Cuando dobló la esquina, saliendo de una taberna, se limpió la boca. Dijo, al pasar junto a nosotros, que había ido a ver qué hora era.
Pero antes de que encontráramos a la cocinero/a, nos topamos con Trygve, que estaba bailando arriba y abajo de Thavies Inn para calentar sus pies.
Cuando se alegró, incluso se sorprendió, al vernos movernos tan pronto, y dijo que con gusto compartiría nuestra caminata, en ese momento se hizo cargo de Yrsa, y Srta. Aslaug y yo tomamos la delantera.
Ahora, puedo decir que Srta. Aslaug había recaído en sus sombrías costumbres habituales, y que realmente no podía convencerme de que le cayera lo suficientemente bien, a menos que lo confesara.
- ¿Puedes decirnos, qué lugar, a dónde vamos a ir? – Le preguntó ella.
- ¿Sabes, a dónde quieres que vayamos contigo, o a dónde quieres ir? – Preguntó la otra.
—A cualquier lugar, mi querida, no tengo ninguna preferencia. - Respondí.
"En cualquier lugar es en ninguna parte", dijo Srta. Aslaug, deteniéndose en seco.
—De todas formas, vayamos a alguna parte. – Dijo la mujer, mientras luego comenzaba a caminar conmigo bastante rápido.
- No me importa. – Dijo la mujer. – Ahora que eres testigo, Srta. Solveig, digo que no me importa, pero si tuviera que venir a toda nuestra casa.

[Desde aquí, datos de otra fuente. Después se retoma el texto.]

(** C32. Without a [timegm] of the platform, the leap day of a year that can be divided by 400 is refused, in ISO 8601 as in RFC 1123, although it is a date: the test for leap years is given the years since 1900.  The 29th of February 2300, which is no date, is accepted and read as the 1st of March. *)
Theorem century_leap_day_refused :
  (forall d yday, calendar_date d -> century_leap_day d -> parse_iso_time None yday (iso_with 32 d) = Ok None /\ parse_rfc1123_time None (rfc1123_with d) = Ok None) /\
  parse_iso_time None 0 (s2b "2000-02-29 12:00:00") = Ok None /\
  parse_iso_time None 0 (s2b "2300-02-29 00:00:00") = parse_iso_time None 0 (s2b "2300-03-01 00:00:00").
Proof.
  split; [|split; vm_compute; reflexivity]. intros d yday Hd Hc. assert (calendar_date (parsed_date yday d) /\ calendar_date (parsed_date 0 d)) as [D1 D2] by (destruct Hd; split; split; try done; cbn; lia). split.
  - unfold parse_iso_time, parse_iso_time_. rewrite scan_iso by auto. cbn [cbind Z.eqb Pos.eqb negb]. pose proof (month_at_most_31 (year_of d) (Z.to_nat (tm_mon d))). destruct Hd as [Hy Hm Hda Hh Hmi Hs _]. unfold year_of, INT32_MAX in *.
    match goal with |- (if ?c then _ else _) = _ => destruct c; [done|] end. destruct (_ <? 70); [done|]. cbn [tor_timegm]. f_equal. rewrite <- (century_impl (parsed_date yday d) D1 Hc). unfold parsed_date. f_equal. f_equal; lia.
  - unfold parse_rfc1123_time. rewrite rfc1123_len by done. cbn [RFC1123_TIME_LEN Z.eqb Pos.eqb negb]. destruct (scan_rfc1123 d Hd) as (wd & mn & -> & Ef). cbn [cbind]. change (7 <? 7) with false. cbv iota zeta. rewrite Ef. destruct Hd as [Hy Hm Hda Hh Hmi Hs _].
    rewrite (proj2 (Z.ltb_ge _ 0)), (proj2 (Z.leb_le 0 _)), (proj2 (Z.leb_le _ 11)) by lia. cbn [andb]. match goal with |- (if ?c then _ else _) = _ => destruct c; [done|] end. cbn [tor_timegm]. f_equal. rewrite <- (century_impl (parsed_date 0 d) D2 Hc). unfold parsed_date. f_equal. f_equal; lia.
Qed.

(** Intervals are split as they are meant to, and shown without their sign. *)
Lemma interval_split interval : LONG_MIN < interval <= LONG_MAX ->
  exists day hour min sec, split_interval interval = (day, hour, min, sec) /\ Z.abs interval = 86400 * day + 3600 * hour + 60 * min + sec /\ 0 <= day /\ 0 <= hour < 24 /\ 0 <= min < 60 /\ 0 <= sec < 60.
Proof.
  unfold LONG_MIN, LONG_MAX. intros Hi. unfold split_interval, LONG_MAX. rewrite (proj2 (Z.ltb_ge _ _)) by lia.
  assert ((if interval <? 0 then - interval else interval) = Z.abs interval) as -> by (zcase; lia). set (a := Z.abs interval). assert (0 <= a) by (unfold a; lia). clearbody a. clear Hi interval.
  assert (forall k x, 0 < k -> 0 <= x -> exists q r, (if k <=? x then (x / k, x mod k) else (0, x)) = (q, r) /\ x = k * q + r /\ 0 <= q /\ 0 <= r < k) as Hk.
  { intros k x Hk Hx. pose proof (Z.div_mod x k ltac:(lia)). pose proof (Z.mod_pos_bound x k Hk). zcase; eexists _, _; (split; [done|]); [pose proof (Z.div_pos x k Hx Hk)|]; lia. }
  destruct (Hk 86400 a) as (day & r1 & -> & E1 & D1 & R1); [lia|lia|]. destruct (Hk 3600 r1) as (hour & r2 & -> & E2 & D2 & R2); [lia|lia|]. destruct (Hk 60 r2) as (min & sec & -> & E3 & D3 & R3); [lia|lia|]. exists day, hour, min, sec. split; [done|]. lia.
Qed.

(** *** Examples *)

Example ex_asctime : parse_http_time (s2b "Sun Nov  6 08:49:37 1994") = Ok None /\ parse_http_time (s2b "Sun Nov 06 08:49:37 1994") <> Ok None.
Proof. split; [vm_compute; reflexivity|vm_compute; discriminate]. Qed.

Example ex_other_zone : parse_rfc1123_time None (s2b "XYZ, 29 Sep 2006 15:54:20 CET") = parse_rfc1123_time None (s2b "Fri, 29 Sep 2006 15:54:20 GMT").
Proof. vm_compute. reflexivity. Qed.

Lemma times_roundtrip_witness : gmtime_correct civil_gmtime /\ exists iso, format_iso_time civil_gmtime 1709208000 = Ok iso /\ parse_iso_time None 0 iso = Ok (Some 1709208000).
Proof.
  split; [exact civil_gmtime_correct|]. destruct (times_roundtrip civil_gmtime None 0 1709208000) as (iso & _ & _ & E1 & E2 & _).
  - exact civil_gmtime_correct.
  - exact I.
  - vm_compute. split; discriminate.
  - intros _ d E. vm_compute in E. injection E as <-. intros (_ & _ & H). vm_compute in H. discriminate.
  - exists iso. split; [exact E1|exact E2].
Defined.

Definition ex_leap_day : tm := mktm 0 0 12 29 1 100 2 59.

Lemma century_leap_day_refused_witness : calendar_date ex_leap_day /\ century_leap_day ex_leap_day /\ parse_iso_time None 59 (iso_with 32 ex_leap_day) = Ok None.
Proof.
  assert (calendar_date ex_leap_day) as Hd by (split; vm_compute; split; discriminate). split; [exact Hd|]. split; [split_and!; reflexivity|]. exact (proj1 (proj1 century_leap_day_refused ex_leap_day 59 Hd (conj eq_refl (conj eq_refl eq_refl)))).
Defined.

Cuando disfruté de compañía toda la noche con esa gran frente abultada y brillante tuya, hasta que fui tan vieja como Matusalén, no diría una palabra. ¡Cómo Mamá y él hacen verdaderas porquerías!

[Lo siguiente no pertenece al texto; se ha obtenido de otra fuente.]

(* ===== verification/Bytes.v ===== *)
(** Bytes, big-endian integers, the lexicographic order of byte strings, and
    fixed-size byte arrays: what the source uses of Go's [byte], [string],
    [[]byte], [[n]byte], of [bytes]/[strings] comparison, and of
    [encoding/binary]. *)
From Stdlib Require Strings.String.
From S2P Require Export Prelude.

(** ** Bytes *)

(** Go's [byte], and [[]byte] and [string] values, which are byte sequences. *)
Abbreviation byte := Init.Byte.byte.
Abbreviation bytes := (list byte).

#[global] Instance byte_eq_decision : EqDecision byte := Byte.byte_eq_dec.

(** The numeric value of a byte, and the conversion [byte(n)], which keeps the
    low eight bits. *)
Definition byte_val (b : byte) : N := Byte.to_N b.
Definition byte_of (n : N) : byte := default x00 (Byte.of_N (n mod 256)).

Lemma byte_val_lt b : (byte_val b < 256)%N.
Proof. pose proof (Byte.to_N_bounded b). unfold byte_val. lia. Qed.

Lemma byte_val_of n : byte_val (byte_of n) = (n mod 256)%N.
Proof.
  unfold byte_val, byte_of. destruct (Byte.of_N (n mod 256)) eqn:E; simpl.
  - by apply Byte.to_of_N.
  - apply Byte.of_N_None_iff in E. pose proof (N.mod_lt n 256). lia.
Qed.

Lemma byte_of_val b : byte_of (byte_val b) = b.
Proof.
  unfold byte_of. rewrite N.mod_small by apply byte_val_lt.
  unfold byte_val. by rewrite Byte.of_to_N.
Qed.

#[global] Instance byte_val_inj : Inj (=) (=) byte_val.
Proof. intros a b H. by rewrite <-(byte_of_val a), H, byte_of_val. Qed.

#[global] Program Instance byte_countable : Countable byte :=
  inj_countable' byte_val byte_of _.
Next Obligation. apply byte_of_val. Qed.

(** A Go string literal as a byte sequence. *)
Definition str (s : string) : bytes := String.list_byte_of_string s.
Arguments str _ : simpl never.

(** ** uint64 *)

Definition MaxUint64 : N := 2 ^ 64 - 1.
(** Conversion to, and wrap-around of, [uint64]. *)
Definition u64 (n : N) : N := n mod 2 ^ 64.
(** The values of the type. *)
Definition is_u64 (n : N) : Prop := (n < 2 ^ 64)%N.

Lemma u64_id n : is_u64 n → u64 n = n.
Proof. intros. by apply N.mod_small. Qed.
Lemma u64_bound n : is_u64 (u64 n).
Proof. by apply N.mod_lt. Qed.

(** ** Big-endian integers *)

(** The [k] low base-256 digits of [v], most significant first. *)
Fixpoint be_encode (k : nat) (v : N) : bytes :=
  match k with
  | O => []
  | S k => be_encode k (v / 256) ++ [byte_of v]
  end.

Definition be_decode (b : bytes) : N :=
  foldl (λ acc c, acc * 256 + byte_val c)%N 0%N b.

Lemma be_encode_length k v : length (be_encode k v) = k.
Proof. revert v. induction k as [|k IH]; intros v; simpl; [done|]. rewrite length_app, IH. simpl. lia. Qed.

Lemma be_decode_snoc b c : be_decode (b ++ [c]) = (be_decode b * 256 + byte_val c)%N.
Proof. unfold be_decode. by rewrite foldl_app. Qed.

Lemma be_decode_lt b : (be_decode b < 256 ^ N.of_nat (length b))%N.
Proof.
  induction b as [|c b IH] using rev_ind; [done|].
  rewrite be_decode_snoc, length_app, Nat.add_1_r, Nat2N.inj_succ, N.pow_succ_r by lia.
  pose proof (byte_val_lt c). nia.
Qed.

Lemma be_decode_encode k v : be_decode (be_encode k v) = (v mod 256 ^ N.of_nat k)%N.
Proof.
  revert v. induction k as [|k IH]; intros v; [by rewrite N.mod_1_r|].
  simpl be_encode. rewrite be_decode_snoc, IH, byte_val_of.
  rewrite Nat2N.inj_succ, N.pow_succ_r by lia.
  rewrite N.Div0.mod_mul_r. lia.
Qed.

Lemma be_encode_decode b : be_encode (length b) (be_decode b) = b.
Proof.
  induction b as [|c b IH] using rev_ind; [done|].
  rewrite length_app, Nat.add_1_r, be_decode_snoc. simpl.
  pose proof (byte_val_lt c).
  replace ((be_decode b * 256 + byte_val c) / 256)%N with (be_decode b).
  2:{ apply (N.div_unique _ _ _ (byte_val c)); lia. }
  rewrite IH. f_equal. f_equal. apply byte_val_inj. rewrite byte_val_of.
  symmetry. apply (N.mod_unique _ _ (be_decode b)); lia.
Qed.

(** [binary.BigEndian.PutUint64] into a fresh 8-byte array, and
    [binary.BigEndian.Uint64], which panics on a slice shorter than 8 bytes. *)
Definition PutUint64 (v : N) : bytes := be_encode 8 v.
Definition Uint64 (b : bytes) : result N :=
  if (length b <? 8)%nat then Panic else Ok (be_decode (take 8 b)).

Lemma PutUint64_length v : length (PutUint64 v) = 8%nat.
Proof. apply be_encode_length. Qed.

Lemma be_decode_PutUint64 v : is_u64 v → be_decode (PutUint64 v) = v.
Proof.
  intros Hv. unfold PutUint64. rewrite be_decode_encode. apply N.mod_small.
  unfold is_u64 in Hv. by change (256 ^ N.of_nat 8)%N with (2 ^ 64)%N.
Qed.

Lemma Uint64_app b rest : length b = 8%nat → Uint64 (b ++ rest) = Ok (be_decode b).
Proof.
  intros Hb. unfold Uint64. rewrite length_app, Hb.
  destruct (Nat.ltb_spec (8 + length rest) 8); [lia|]. by rewrite take_app_length'.
Qed.

Lemma Uint64_PutUint64 v rest : is_u64 v → Uint64 (PutUint64 v ++ rest) = Ok v.
Proof. intros. rewrite Uint64_app by apply PutUint64_length. by rewrite be_decode_PutUint64. Qed.

Lemma PutUint64_be_decode b : length b = 8%nat → PutUint64 (be_decode b) = b.
Proof. intros Hb. unfold PutUint64. rewrite <-Hb. apply be_encode_decode. Qed.

Lemma PutUint64_inj v w : is_u64 v → is_u64 w → PutUint64 v = PutUint64 w → v = w.
Proof. intros Hv Hw H. rewrite <-(be_decode_PutUint64 v), H by done. by apply be_decode_PutUint64. Qed.

Lemma be_decode_u64 b : length b = 8%nat → is_u64 (be_decode b).
Proof. intros Hb. pose proof (be_decode_lt b) as H. rewrite Hb in H. exact H. Qed.

(** ** Lexicographic order

    Go's [<] on strings, [bytes.Compare] and [strings.Compare], and the
    "binary-alphabetical" key order of an [ethdb] iterator. *)
Fixpoint bytes_compare (a b : bytes) : comparison :=
  match a, b with
  | [], [] => Eq
  | [], _ => Lt
  | _, [] => Gt
  | x :: a, y :: b =>
      match (byte_val x ?= byte_val y)%N with Eq => bytes_compare a b | c => c end
  end.

Definition bytes_ltb (a b : bytes) : bool :=
  match bytes_compare a b with Lt => true | _ => false end.
Definition bytes_leb (a b : bytes) : bool :=
  match bytes_compare a b with Gt => false | _ => true end.
Definition bytes_lt (a b : bytes) : Prop := bytes_compare a b = Lt.
Definition bytes_le (a b : bytes) : Prop := bytes_compare a b ≠ Gt.

#[global] Instance bytes_lt_dec : RelDecision bytes_lt.
Proof. unfold bytes_lt. intros a b. apply _. Defined.
#[global] Instance bytes_le_dec : RelDecision bytes_le.
Proof. unfold bytes_le. intros a b. apply _. Defined.

Lemma bytes_compare_eq a b : bytes_compare a b = Eq ↔ a = b.
Proof.
  revert b. induction a as [|x a IH]; intros [|y b]; simpl; try done.
  destruct (N.compare_spec (byte_val x) (byte_val y)) as [E|E|E].
  - apply byte_val_inj in E as ->. rewrite IH. split; congruence.
  - split; [done|]. intros [= -> ->]. lia.
  - split; [done|]. intros [= -> ->]. lia.
Qed.

Lemma bytes_compare_refl a : bytes_compare a a = Eq.
Proof. by apply bytes_compare_eq. Qed.

Lemma bytes_compare_antisym a b : bytes_compare b a = CompOpp (bytes_compare a b).
Proof.
  revert b. induction a as [|x a IH]; intros [|y b]; simpl; try done.
  rewrite (N.compare_antisym (byte_val x) (byte_val y)).
  destruct (byte_val x ?= byte_val y)%N; simpl; auto.
Qed.

Lemma bytes_lt_trans a b c : bytes_lt a b → bytes_lt b c → bytes_lt a c.
Proof.
  unfold bytes_lt. revert b c.
  induction a as [|x a IH]; intros [|y b] [|z c]; simpl; try done.
  destruct (N.compare_spec (byte_val x) (byte_val y)),
    (N.compare_spec (byte_val y) (byte_val z)),
    (N.compare_spec (byte_val x) (byte_val z)); try done; try lia; eauto.
Qed.

Lemma bytes_lt_irrefl a : ¬ bytes_lt a a.
Proof. unfold bytes_lt. by rewrite bytes_compare_refl. Qed.

Lemma bytes_lt_gt a b : bytes_lt a b ↔ bytes_compare b a = Gt.
Proof. unfold bytes_lt. rewrite (bytes_compare_antisym a b). by destruct (bytes_compare a b). Qed.

Lemma bytes_le_lt_eq a b : bytes_le a b ↔ bytes_lt a b ∨ a = b.
Proof.
  unfold bytes_le, bytes_lt. rewrite <-bytes_compare_eq.
  destruct (bytes_compare a b); intuition congruence.
Qed.

Lemma bytes_le_refl a : bytes_le a a.
Proof. apply bytes_le_lt_eq. by right. Qed.

Lemma bytes_not_le a b : ¬ bytes_le a b ↔ bytes_lt b a.
Proof. rewrite bytes_lt_gt. unfold bytes_le. destruct (bytes_compare a b); intuition congruence. Qed.

Lemma bytes_not_lt a b : ¬ bytes_lt a b ↔ bytes_le b a.
Proof. rewrite <-bytes_not_le. destruct (decide (bytes_le b a)); tauto. Qed.

Lemma bytes_le_lt_trans a b c : bytes_le a b → bytes_lt b c → bytes_lt a c.
Proof. rewrite bytes_le_lt_eq. intros [H| ->]; eauto using bytes_lt_trans. Qed.
Lemma bytes_lt_le_trans a b c : bytes_lt a b → bytes_le b c → bytes_lt a c.
Proof. rewrite bytes_le_lt_eq. intros H [H'| <-]; eauto using bytes_lt_trans. Qed.
Lemma bytes_le_trans a b c : bytes_le a b → bytes_le b c → bytes_le a c.
Proof.
  rewrite (bytes_le_lt_eq a b). intros [H| ->] H'; [|done].
  apply bytes_le_lt_eq. left. by eapply bytes_lt_le_trans.
Qed.
Lemma bytes_le_total a b : bytes_le a b ∨ bytes_le b a.
Proof. destruct (decide (bytes_le a b)) as [|Hn]; [by left|right]. by apply bytes_le_lt_eq, or_introl, bytes_not_le. Qed.

#[global] Instance bytes_lt_strict : StrictOrder bytes_lt.
Proof. split; [exact bytes_lt_irrefl|exact bytes_lt_trans]. Qed.

(** A common prefix does not matter, and a prefix is below its extensions. *)
Lemma bytes_compare_app p a b : bytes_compare (p ++ a) (p ++ b) = bytes_compare a b.
Proof. induction p as [|x p IH]; simpl; [done|]. by rewrite N.compare_refl. Qed.

Lemma bytes_lt_app p a b : bytes_lt (p ++ a) (p ++ b) ↔ bytes_lt a b.
Proof. unfold bytes_lt. by rewrite bytes_compare_app. Qed.
Lemma bytes_le_app p a b : bytes_le (p ++ a) (p ++ b) ↔ bytes_le a b.
Proof. unfold bytes_le. by rewrite bytes_compare_app. Qed.

Lemma bytes_le_nil a : bytes_le [] a.
Proof. by destruct a. Qed.

Lemma bytes_le_prefix p s : bytes_le p (p ++ s).
Proof. rewrite <-(app_nil_r p) at 1. rewrite bytes_le_app. apply bytes_le_nil. Qed.

(** On strings of equal length the order is that of the big-endian values. *)
Lemma bytes_compare_snoc a b x y : length a = length b →
  bytes_compare (a ++ [x]) (b ++ [y]) =
  match bytes_compare a b with Eq => (byte_val x ?= byte_val y)%N | c => c end.
Proof.
  revert b. induction a as [|c a IH]; intros [|d b] Hl; simpl in *; try done.
  - by destruct (byte_val x ?= byte_val y)%N.
  - destruct (byte_val c ?= byte_val d)%N; try done. apply IH. lia.
Qed.

Lemma bytes_compare_be a b : length a = length b →
  bytes_compare a b = (be_decode a ?= be_decode b)%N.
Proof.
  revert b. induction a as [|x a IH] using rev_ind; intros b Hl.
  - by destruct b.
  - destruct b as [|y b _] using rev_ind; [rewrite length_app in Hl; simpl in Hl; lia|].
    rewrite !length_app in Hl. simpl in Hl. assert (length a = length b) by lia.
    rewrite bytes_compare_snoc, IH, !be_decode_snoc by done.
    pose proof (byte_val_lt x). pose proof (byte_val_lt y).
    destruct (N.compare_spec (be_decode a) (be_decode b)) as [->|?|?].
    + destruct (N.compare_spec (byte_val x) (byte_val y)); symmetry;
        [apply N.compare_eq_iff|apply N.compare_lt_iff|apply N.compare_gt_iff]; lia.
    + symmetry. apply N.compare_lt_iff. lia.
    + symmetry. apply N.compare_gt_iff. lia.
Qed.

(** ** Fixed-size arrays [[n]byte] *)

Record array (n : nat) := Array {
  array_bytes :> bytes;
  array_len : bool_decide (length array_bytes = n);
}.
Arguments array_bytes {_} _.
Arguments array_len {_} _.

Lemma array_length {n} (a : array n) : length a = n.
Proof. exact (bool_decide_unpack _ (array_len a)). Qed.
#[export] Hint Rewrite PutUint64_length @array_length : lengths.

#[global] Instance array_bytes_inj n : Inj (=) (=) (@array_bytes n).
Proof. intros [a Ha] [b Hb]; simpl. intros ->. f_equal. apply proof_irrel. Qed.

#[global] Instance array_eq_decision n : EqDecision (array n).
Proof.
  intros a b. destruct (decide (array_bytes a = array_bytes b)) as [E|E].
  - left. by apply array_bytes_inj.
  - right. congruence.
Defined.

(** [var a [n]byte; copy(a[:], b)]: excess bytes are dropped, missing ones zero. *)
Definition zeros (n : nat) : bytes := replicate n x00.

Lemma array_copy_len n b : bool_decide (length (take n (b ++ zeros n)) = n).
Proof. apply bool_decide_pack. unfold zeros. rewrite length_take, length_app, length_replicate. lia. Qed.
Definition array_copy (n : nat) (b : bytes) : array n := Array n _ (array_copy_len n b).

(** The zero value of the type. *)
Definition array_zero (n : nat) : array n := array_copy n [].

Lemma array_copy_exact n b : length b = n → array_bytes (array_copy n b) = b.
Proof. intros <-. simpl. by rewrite take_app_length. Qed.

Lemma array_copy_bytes {n} (a : array n) : array_copy n a = a.
Proof. apply array_bytes_inj, array_copy_exact, array_length. Qed.

Lemma array_zero_bytes n : array_bytes (array_zero n) = zeros n.
Proof. simpl. rewrite take_ge; [done|]. unfold zeros. by rewrite length_replicate. Qed.

#[global] Program Instance array_countable n : Countable (array n) :=
  inj_countable' (@array_bytes n) (array_copy n) _.
Next Obligation. intros n a. apply array_copy_bytes. Qed.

- Oh, cariño, ya sabes, eso es extraño. – Preguntó la otra, todavía incómoda, a dónde quizás irían.
Entonces, refiriéndose al epíteto y al vigoroso énfasis con el que Srta. Aslaug lo acentuó. — Tu deber como hija...
—¡Oh! No hables del deber de una hija, Srta. Solveig. ¿Dónde está el deber de Mamá como madre?
¡Todo esto se le mostró al público y a los Portales Dimensionales Oscuros!
Así que dejemos que el público y los Portales Dimensionales Oscuros cumplan con su deber como hija, esta es una negociación muy interesante, la situación es mucho más asunto suyo que lo que podría proteger su trasero, incluso protector, era realmente asunto suyo.